Inspired by Refinery29’s Money Diaries and The Cut’s Sex Diaries, welcome to The Runner Diaries, a behind-the-scenes look into a week of training with runners of varying ages and abilities. We’re asking runners of every level, genre and distance (road vs. trail, endurance vs. speedsters, hobby joggers vs. elites) to share their workouts, training runs and nutritional choices during a seven-day period to get a glimpse into the inner struggles and tribulations of what it means to be a runner. Get The Runner Diaries delivered straight to your inbox every week by clicking here.
This week, we have 52-year-old Gordon Wright from Marin County, California — a business owner, adventure racer and triathlete whose colossal competitive drive serves as his motivation to train for a 50k trail race.
The Run Down:
Name: Gordon Wright
Location: Marin County, California
Age: 52
Training For: The North Face Endurance Challenge 50k at Bear Mountain on May 13
Goal? Finish // Stretch goal: 8 hours
Weeks until goal race: 12
Following a training plan? No
How long you’ve been ‘a runner:’ Since 1995 — the last time I ever held a “real” job.
Goal mileage per week/month: 20-25 miles per week in month one; 25-30 in month two; and 35-40 per week at the end of April before tapering a bit
Runner’s Statement:
I’ve been an avid runner, adventure racer and triathlete forever. So long, in fact, that my career revolves around running (and cycling, and triathlon and the outdoors). I’ve done multi-day adventure races and Ironman triathlons, so distances don’t scare me — but finding the time and motivation for training is a constant challenge.
Thursday // Day One
7:12a.m. — Starting this running diary couldn’t have come at a better time. I woke up feeling bloat-y and weak. I’m usually in pretty good shape, and have always been skinny, but I’m definitely noticing some jelly where my four-pack used to be. Weeks — no, months! — of rain have made for a convenient excuse, but I’m all out of excuses.
4:29pm — Wonder what this winter has been like in Northern California? Just step into the shower, and turn it on. Actually, it’s worse than that. Showers are warm, and fragrant, and naked.
This year’s winter is like taking a rotten polypropylene base layer left soaking in a sewer for four months, draping it over your head, and getting waterboarded with it — which has made it semi-difficult to train outdoors.

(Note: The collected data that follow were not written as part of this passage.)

Definition memory_frame_free (s : st) (addr : Z) : exec st :=
  _ ← check (Z.land addr (PAGESIZE - 1) =? 0) assertion_failed;
  _ ← check (first_frame <=? addr) assertion_failed;
  _ ← check (addr <=? last_frame) assertion_failed;
  p ← zfree (frames s) addr;
  Ret (set_frames s p).

(** The assertion that only the booting kernel acts for no activity. *)
Definition acts (s : st) (act : option Z) : exec unit :=
  check (bool_decide (act <> None) || bool_decide (root_activity s = None)) assertion_failed.

(** ** Finding, allocating and destroying objects

    The functions that are called again from deeper calls are parameters here:
    [find] is [object_find], [shoot] is [cap_shootdown]. *)

Section open.
Context (find : st -> option Z -> Z -> object_policy -> exec (st * option Z)).
Context (shoot : st -> option Z -> cap -> exec st).

Definition objects_folio (s : st) (act : option Z) (d : Z) : exec (st * Z) :=
  let page := objects_folio_offset s d in
  '(s, r) ← find s act (oid (odescs s d) - page - 1) OBJECT_POLICY_VOID;
  match r with
  | Some f => Ret (s, f)
  | None => Crash assertion_failed
  end.

(** The assertions on an object that is found in memory. *)
Definition check_found (s : st) (act : option Z) (d o : Z) : exec st :=
  if negb (o mod (Folio.FOLIO_OBJECTS + 1) =? 0) then
    '(s, f) ← objects_folio s act d;
    let i := objects_folio_offset s d in
    h ← as_folio (pages s f);
    t ← Folio.folio_object_type h i;
    _ ← check (cap_type_eqb t (type (odescs s d))) assertion_failed;
    b ← Folio.folio_object_discarded h i;
    _ ← check (negb b) assertion_failed;
    Ret s
  else Ret s.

But with a 50K ultra marathon looming in May, I need to get some mileage — any mileage — under my belt, so in desperation I go to my Nuclear Option: the Mill Valley Community Center. It’s a screaming deal ($50 per month gets you a decent gym, and even a lap pool), but it feels like an admission of defeat to run on a treadmill surrounded by retirees and latchkey kids. Especially when the environs of Marin County are so world-renowned gorgeous (that is, when they’re not flooded and slumping into giant piles of landslides).

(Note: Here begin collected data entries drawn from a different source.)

(* ===== verification/ObjectsOk.v ===== *)
(** * The invariant of objects in memory

    [ok] relates the hash table, the descriptors, the folios' headers, the pool and
    the accounting of [Objects].  The lemmas give for each function what it returns
    and what it leaves: finding an object changes at most its accounting ([same]),
    evicting one takes it out of memory, and a frame that the allocator returns is
    in no one's use.  The laws of the interfaces are assumptions of the section. *)

From S2P Require Import Prelude KList L4Math Addr AddrTrans Cap BitArray Claim Folio Objects Accounts.

(** The laws of the pool; [pok p F]: its free frames are [F]. *)
Class FramesLaws (P : Type) `{Objects.Frames P} (first n : Z) (pok : P -> gset Z -> Prop) := {
  zalloc_ok : forall p F, pok p F -> exists p' a, Objects.zalloc p = Ret (p', a) /\
    (a = 0 /\ F = ∅ /\ pok p' ∅ \/
     exists d, d ∈ F /\ a = first + d * Objects.PAGESIZE /\ pok p' (F ∖ {[d]}));
  zfree_ok : forall p F d, pok p F -> d ∉ F -> 0 <= d < n ->
    exists p', Objects.zfree p (first + d * Objects.PAGESIZE) = Ret p' /\ pok p' (F ∪ {[d]})
}.

Module ObjectsOk.
Import Objects.

Section ok.
Context {K P : Type} {HA : Accounting K} {HF : Frames P} {HE : Environment K P}.
Context (n : Z) (kok : K -> gset Z -> Prop) (pok : P -> gset Z -> Prop).
Context {LA : AccountingLaws K n kok} {LF : FramesLaws P first_frame n pok}.
Abbreviation st := (ostate K P).
Implicit Types s : st.

(** ** The invariant *)

Definition foid (o : Z) : Z := o - o mod 129.

(** What the folio's header says about an object; its folio is in memory. *)
Definition meta (s : st) (o : Z) : option Folio.slot :=
  match objects s !! foid o with
  | Some f =>
      match as_folio (pages s f) with
      | Ret h => Some (Folio.slot_of h (o mod 129 - 1))
      | Crash _ => None
      end
  | None => None
  end.

(** The types that [folio_object_alloc] gives to objects for which it is meant. *)
Definition object_type (t : cap_type) : Prop :=
  t = cap_void \/ t = cap_page \/ t = cap_cappage \/ t = cap_activity_control \/ t = cap_thread.

Definition header (x : page) (h : Folio.folio) : Prop :=
  as_folio x = Ret h /\ Folio.wf h /\
  forall i, 0 <= i < 128 -> object_type (Folio.s_type (Folio.slot_of h i)).

Record ok (s : st) (A F : gset Z) : Prop := Ok {
  o_acct : kok (acct s) A;
  o_owner : forall d, Claim.owner (desc s d) <> None -> live (odescs s d) = true;
  o_hash : forall o d, objects s !! o = Some d <-> live (odescs s d) = true /\ oid (odescs s d) = o;
  o_live : forall d, live (odescs s d) = true -> 0 <= d < n /\ 0 <= oid (odescs s d);
  o_folio : forall d, live (odescs s d) = true -> oid (odescs s d) mod 129 = 0 ->
    type (odescs s d) = cap_folio /\ exists h, header (pages s d) h;
  o_object : forall d, live (odescs s d) = true -> oid (odescs s d) mod 129 <> 0 ->
    exists x, meta s (oid (odescs s d)) = Some x /\ Folio.s_type x = type (odescs s d) /\
      Folio.s_version x = version (odescs s d) /\ Folio.s_discarded x = false /\
      type (odescs s d) <> cap_void;
  o_table : forall d, live (odescs s d) = true -> type (odescs s d) = cap_cappage ->
    exists t, as_table (pages s d) = Ret t /\ length t = 256%nat;
  o_members : forall a, a ∈ A -> live (odescs s a) = true /\ type (odescs s a) = cap_activity_control;
  o_mapped : forall d, Claim.eviction_candidate (desc s d) = true -> mapped (odescs s d) = false;
  o_pool : pok (frames s) F;
  o_free : forall d, d ∈ F -> 0 <= d < n /\ live (odescs s d) = false;
  o_folios : array_ok (folios s) 4096
}.

(** Available objects hold no capabilities through which others are found. *)
Definition flat (s : st) (d : Z) : Prop :=
  type (odescs s d) <> cap_folio /\
  (type (odescs s d) = cap_cappage ->
   forall t, as_table (pages s d) = Ret t -> Forall (fun c => is_cappage (c_type c) = false /\ c_type c <> cap_folio) t).

Definition in_reach (s : st) (d : Z) : Prop :=
  Claim.wkey (desc s d) = Some Claim.available /\ evictable s d = true.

Unfortunately, after paying my annual fee and signing my paperwork, the desk staff informs me that they’re closing early today due to a, “mosquito infestation.”

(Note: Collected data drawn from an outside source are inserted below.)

(* ===== verification/Pool.v ===== *)
(** * The pool of frames that objects rely on, implemented by the zone allocator

    [ObjectsOk.FramesLaws] is what the object layer assumes of the pool;
    [Zalloc] implements it: the free frames are the pages of its blocks. *)

From S2P Require Import Prelude Zalloc Objects Accounts ObjectsOk.

Module Pool.

Definition frames (fuel : nat) : Objects.Frames zstate := {|
  Objects.zalloc_memory := zalloc_memory;
  Objects.zalloc p := zalloc fuel p 4096;
  Objects.zfree p a := zfree fuel p a 4096
|}.

Section laws.
Context (fuel : nat) (first n : Z).
Context (Hfirst : 0 < first) (Halign : first mod 4096 = 0) (Hlimit : first + n * 4096 <= LIMIT).
Context (Hnn : 0 <= n) (Hfuel : 3 * n + 40 < Z.of_nat fuel).

Definition frame_addr (d : Z) : Z := first + d * 4096.

(** The addresses of the frames [F]. *)
Definition bytes (F : gset Z) (a : Z) : Prop := exists d, d ∈ F /\ frame_addr d <= a < frame_addr d + 4096.

Definition pok (p : zstate) (F : gset Z) : Prop := pool p (bytes F) /\ forall d, d ∈ F -> 0 <= d < n.

Lemma frame_addr_mod d : frame_addr d mod 4096 = 0.
Proof. unfold frame_addr. now rewrite Z.mod_add. Qed.

Lemma frame_addr_page d x : x mod 4096 = 0 -> frame_addr d <= x < frame_addr d + 4096 -> x = frame_addr d.
Proof.
  intros Hx Hr. assert (Hd := frame_addr_mod d). apply Z.div_exact in Hx, Hd; [|done..]. lia.
Qed.

Lemma frame_addr_inj d d' a : frame_addr d <= a < frame_addr d + 4096 -> frame_addr d' <= a < frame_addr d' + 4096 -> d = d'.
Proof. unfold frame_addr. lia. Qed.

(** The pool holds at most all frames. *)
Lemma pool_memory p F : pok p F -> 0 <= zalloc_memory p <= n.
Proof.
  intros [(L&_&Hi&->&HF) Hr]. split; [apply pages_bound, Hi|].
  destruct (free_pages L Hi) as (P&Hnd&<-&HP).
  assert (Hq := range_length (map (fun q => q - first / 4096) P) n). rewrite length_map in Hq.
  enough (Z.of_nat (length P) <= Z.max 0 n) by lia. apply Hq.
  - apply NoDup_fmap_2; [intros u v; lia|done].
  - intros x (q&->&Hq')%list_elem_of_fmap. apply HP, HF in Hq' as (d&Hd&Hb).
    apply frame_addr_page in Hb; [|now rewrite Z.mod_mul]. specialize (Hr d Hd).
    apply Z.div_exact in Halign; [|done]. unfold frame_addr in Hb. lia.
Qed.

Lemma pool_empty p F : pool p F -> zalloc_memory p = 0 -> forall a, ~ F a.
Proof.
  intros (L&_&_&Hm&HF) Hz a Ha. apply HF in Ha as (k&b&(l&Hl&Hb)&_).
  assert (Hbl := blocks_pages L). assert (Hlen := blocks_length L k l Hl).
  destruct l; [now apply not_elem_of_nil in Hb|]. cbn in Hlen. lia.
Qed.

Lemma pool_nonempty p F : pool p F -> zalloc_memory p <> 0 -> exists a, F a.
Proof.
  intros (L&_&_&Hm&HF) Hz. destruct (pages_empty L) as [E|(k&x&l&Hl)]; [congruence|].
  exists x. apply HF. exists k, x. split; [exists (x :: l); set_solver|]. assert (Hs := zsize_pos k). lia.
Qed.

#[local] Existing Instance frames.

Lemma pool_laws : @FramesLaws zstate (frames fuel) first n pok.
Proof.
  split; cbn [Objects.zalloc Objects.zfree frames]; change Objects.PAGESIZE with 4096.
  - intros p F [Hp Hr]. assert (Hm := pool_memory p F (conj Hp Hr)).
    assert (Hz := zalloc_pool p (bytes F) 4096 fuel Hp ltac:(lia) eq_refl ltac:(lia)).
    destruct (zalloc fuel p 4096) as [[p' x]|f].
    + exists p', x. split; [done|]. destruct Hz as [(Hx&Hxa&Hin&Hp'&_)|(->&->&Hzero)].
      * right. destruct (Hin x) as (d&Hd&Hdx); [lia|]. apply (frame_addr_page d x Hxa) in Hdx. subst x.
        exists d. split; [done|]. split; [done|]. split; [|intros u Hu; apply Hr; set_solver].
        revert Hp'. apply pool_ext. intros b. split.
        -- intros [(u&Hu&Hub) Hn]. exists u. split; [|done]. apply elem_of_difference. split; [done|].
           intros ->%elem_of_singleton. lia.
        -- intros (u&[Hu Hud]%elem_of_difference&Hub). split; [now exists u|]. intros Hb.
           apply Hud, elem_of_singleton, (frame_addr_inj u d b); done.
      * left. split; [done|]. assert (HF : F = ∅).
        { apply set_eq. intros d. split; [|set_solver]. intros Hd. exfalso.
          apply (pool_empty p _ Hp Hzero (frame_addr d)). exists d. split; [done|lia]. }
        split; [done|]. subst F. done.
    + destruct Hz as (_&Hne&Hno). destruct (pool_nonempty p _ Hp Hne) as (b&d&Hd&_). exfalso.
      apply (Hno 0%nat (frame_addr d)); [done|apply frame_addr_mod|]. intros c Hc. exists d. done.
  - intros p F d [Hp Hr] Hd Hdn. assert (Hm := pool_memory p F (conj Hp Hr)).
    destruct (zfree_pool p (bytes F) (frame_addr d) 4096 fuel Hp) as (p'&E&Hp'&_); try done.
    + unfold frame_addr. lia.
    + apply frame_addr_mod.
    + unfold frame_addr. lia.
    + intros b Hb (u&Hu&Hub). apply Hd. now rewrite (frame_addr_inj d u b).
    + unfold zfree_fuel. change (4096 / 4096) with 1. lia.
    + exists p'. split; [done|]. split; [|intros u [Hu| ->%elem_of_singleton]%elem_of_union; auto].
      revert Hp'. apply pool_ext. intros b. split.
      * intros [(u&Hu&Hub)|Hb]; [exists u|exists d]; (split; [set_solver|done]).
      * intros (u&[Hu| ->%elem_of_singleton]%elem_of_union&Hub); [left; now exists u|now right].
Qed.

End laws.
End Pool.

Not a great start to my membership.
6p.m. — I go home defeated, eat a giant helping of chicken pesto pasta, and finish binge-watching “A Series of Unfortunate Events” in front of a roaring fireplace with my wife Ginny and son, Will.
Total Daily Mileage: 0
Friday // Day Two
9:16a.m. — One thing I’ve learned about myself is that it is impossible to roll out of bed and just…run. I know that other people do it, but those people are alien to me. I feel anxious because I can’t remember my schedule for the day, but I’ve been carrying a backpack full of clean running gear with me for two weeks, so there’s a chance I can swing a run sometime during the day. I race out of the house with no breakfast, but not before having two cups of coffee, which could lead to some curious choices at lunchtime.
3:18p.m. — The back-to-back-to-back meetings and conference calls that begin shortly after I hit the office finally abate. But one of my employees who works offsite drops by the office and she’s raring to go to a local gastropub with the rest of the office crew. I’m starving too, so we all troop to a late lunch. The menu is so limited that I wind up ordering Kielbasa with sauerkraut.
I don’t think this is on anyone’s list of approved ultra marathon food.
4:38p.m. — After a day spent ignoring email, I have about 60 to plow through before I can even think about running.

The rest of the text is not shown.